Tuesday, March 2nd, 2010

This Friday I have Big! Plans! I’ve been invited to my neighbor’s house for a little get together she’s having with some of the neighborhood moms and their kids. Her twins turned three last month, and she’s getting everyone together to celebrate. I have a feeling the get together is more for the moms’ sake than the kids. “Stop on by,” she said, “it’ll just be a bunch of moms talking about how they’ve been stuck in the house.” To which I replied, “In that case, I’ve got plenty to talk about!”

ANYway, you guys! My first moms get together! ::nervously chews on fingers::

It’s blowing my mind a little that I’ve even been invited to such a gathering. This is the stuff of sitcoms and suburban folklore. I used to joke about joining a moms group. And yet, I’ve entered the realm. “Ha ha,” I’d say, “Wouldn’t that be funny, I’ll be covered in spit up and sitting around in my Lee mom jeans, hardy har har.” We-ell, that ole joke isn’t far from reality. I AM covered in spit-up. BUT, I’ll have you know I have not succumbed to Lee jeans (yet?).
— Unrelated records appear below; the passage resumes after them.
(** Lines 34-36. *)
Definition init (base_url : string) (timeout : Z) : t :=
  {| base_url := py_rstrip "/"%char base_url; timeout := timeout |}.

Section Client.
Context {num : Type} `{PyNumber num} `{PyText num}.

#[local] Abbreviation params := (pydict (pyobj num)).

(** The HTTP exchange: timeout, URL and query parameters to the decoded
    body. *)
Definition transport (A : Type) : Type := Z → string → params → exc A.

(** Lines 38-53. *)
Definition _request {A} (self : t) (http : transport A)
    (endpoint : string) (params : option params) : exc A :=
  let url := base_url self +:+ "/" +:+ py_lstrip "/"%char endpoint in
  let request_params := default [] params in
  http (timeout self) url request_params.

(** Lines 55-76. *)
Definition get_stations (self : t) (http : transport (reply (Meta.station num)))
    (state : option string) (network : string) (lat lon radius : option num)
  : exc (list (Meta.station num)) :=
  let network_only : params := dict_set "networks" (PyStr network) [] in
  let params : params :=
    match state with
    | Some (String _ _ as state) =>
        dict_set "stationTriplets"
          (PyStr ("*:" +:+ py_upper state +:+ ":" +:+ network)) []
    | _ =>
        match lat, lon, radius with
        | Some lat, Some lon, Some radius =>
            if py_bool lat && py_bool lon && py_bool radius then
              dict_set "logicalAnd" (PyStr "true")
                (dict_set "networks" (PyStr network)
                   (dict_set "radius" (PyNum radius)
                      (dict_set "longitude" (PyNum lon)
                         (dict_set "latitude" (PyNum lat) []))))
            else network_only
        | _, _, _ => network_only
        end
    end in
  data ← _request self http "stations" (Some params);
  Ok (stations_of data).

(** An optional string as a query parameter. *)
Definition str_obj (s : option string) : pyobj num :=
  match s with
  | Some s => PyStr s
  | None => PyNone
  end.

(** Lines 78-101. *)
Definition get_station_data (self : t) (http : transport (reply (station num)))
    (station_triplet start_date end_date : string)
    (elements : option (list string)) (duration : option string)
  : exc (list (station num)) :=
  let elements := default ["SNWD"; "WTEQ"; "TOBS"; "PREC"] elements in
  let params : params :=
    [("stationTriplets", PyStr station_triplet);
     ("elements", PyStr (String.concat "," elements));
     ("beginDate", PyStr start_date);
     ("endDate", PyStr end_date);
     ("ordinal", PyStr "1");
     ("duration", str_obj duration)] in
  data ← _request self http "data" (Some params);
  Ok (stations_of data).

End Client.
End SnotelAPIClient.

(** Lines 27-28 and 105. *)
Definition API_BASE : string :=
  "https://wcc.sc.egov.usda.gov/awdbRestApi/services/v1".
Definition DEFAULT_TIMEOUT : Z := 30.
Definition api_client : SnotelAPIClient.t :=
  SnotelAPIClient.init API_BASE DEFAULT_TIMEOUT.

(** ** The station tools *)

Section Tools.
Context {num : Type} `{PyNumber num} `{PyText num}.

(** [{x}] for an optional number *)
Definition str_opt (x : option num) : exc string :=
  match x with
  | Some a => py_str a
  | None => Ok "None"
  end.

(** The truth value of an optional number. *)
Definition opt_bool (x : option num) : bool :=
  match x with
  | Some a => py_bool a
  | None => false
  end.

(** Lines 149-161: the body of the loop over the stations listed. *)
Definition station_lines (result : string) (station : Meta.station num)
  : exc string :=
  let triplet := default EmptyString (Meta.stationTriplet station) in
  let name := default "Unknown" (Meta.name station) in
  let lat := default (py_of_nat 0) (Meta.latitude station) in
  let lon := default (py_of_nat 0) (Meta.longitude station) in
  let elev := default (py_of_nat 0) (Meta.elevation station) in
  let county := default EmptyString (Meta.countyName station) in
  let result := result +:+ ("• **" +:+ name +:+ "** (" +:+ triplet +:+ ")" +:+ nl) in
  lat_text ← py_format_f false 4 lat;
  lon_text ← py_format_f false 4 lon;
  let result :=
    result +:+ ("  Location: " +:+ lat_text +:+ ", " +:+ lon_text +:+ nl) in
  elev_text ← py_format_f true 0 elev;
  let result := result +:+ ("  Elevation: " +:+ elev_text +:+ " ft" +:+ nl) in
  let result :=
    if str_bool county then result +:+ ("  County: " +:+ county +:+ nl)
    else result in
  Ok (result +:+ nl).

(** Lines 141-146: the heading of the list. *)
Definition stations_heading (state : option string)
    (latitude longitude radius_miles : option num) (found : nat) : exc string :=
  let result := "Found " +:+ pretty found +:+ " SNOTEL stations" in
  result ← match state with
           | Some (String _ _ as state) => Ok (result +:+ (" in " +:+ state))
           | _ =>
               if opt_bool latitude && opt_bool longitude then
                 radius_text ← str_opt radius_miles;
                 lat_text ← str_opt latitude;
                 lon_text ← str_opt longitude;
                 Ok (result +:+ (" within " +:+ radius_text +:+ " miles of ("
                                 +:+ lat_text +:+ ", " +:+ lon_text +:+ ")"))
               else Ok result
           end;
  Ok (result +:+ (":" +:+ nl +:+ nl)).

(** Lines 148-161: the loop over the stations listed. *)
Definition stations_lines (result : string) (stations : list (Meta.station num))
  : exc string :=
  foldl (λ acc station, result ← acc; station_lines result station)
        (Ok result) stations.

(** Lines 129-169. *)
Definition find_snotel_stations
    (http : SnotelAPIClient.transport (reply (Meta.station num)))
    (state : option string) (latitude longitude radius_miles : option num)
    (network : string) : string :=
  match
    stations ← SnotelAPIClient.get_stations api_client http state network
                 latitude longitude radius_miles;
    match stations with
    | [] => Ok "No SNOTEL stations found with the given criteria."
    | _ =>
        result ← stations_heading state latitude longitude radius_miles
                   (length stations);
        result ← stations_lines result (take 20 stations);
        Ok (if decide (20 < length stations) then
              result +:+ ("... and " +:+ pretty (length stations - 20)
                          +:+ " more stations" +:+ nl)
            else result)
    end
  with
  | Ok result => result
  | Raise e => "Error finding stations: " +:+ str_exc e
  end.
No inverted triangle fits here, my friends! Makes you wonder what’s next though…mommy and me class? Bunco nights and covered casserole dishes?

Back to the issue at hand though…what does one wear to a moms get together? I’ve been pawing through my wardrobe since I got the invite. I don’t want to get dressed up (duh-ESS-per-ate!), but I don’t want to look like a schlub. I want to look friendly and approachable, yet just stylish and hip enough to make the other moms want to get to know me better, rather than, you know, pity me. And what should the baby wear? Same deal here, I don’t want it to appear that I got him all gussied up to go across the street, but I’d also like him to look just cute enough that some (or several) moms offer to watch him on occasion so mommy can go out for a couple hours.

What To Do On A Snow Day

Friday, February 26th, 2010

We’re snowed in here in the New York area. Again. I think we can all agree that winter needs to GO already, but since we have no choice but to deal, I decided to make lemons out of lemonade. Or, more accurately, mimosas out of Florida’s Natural OJ, among other things.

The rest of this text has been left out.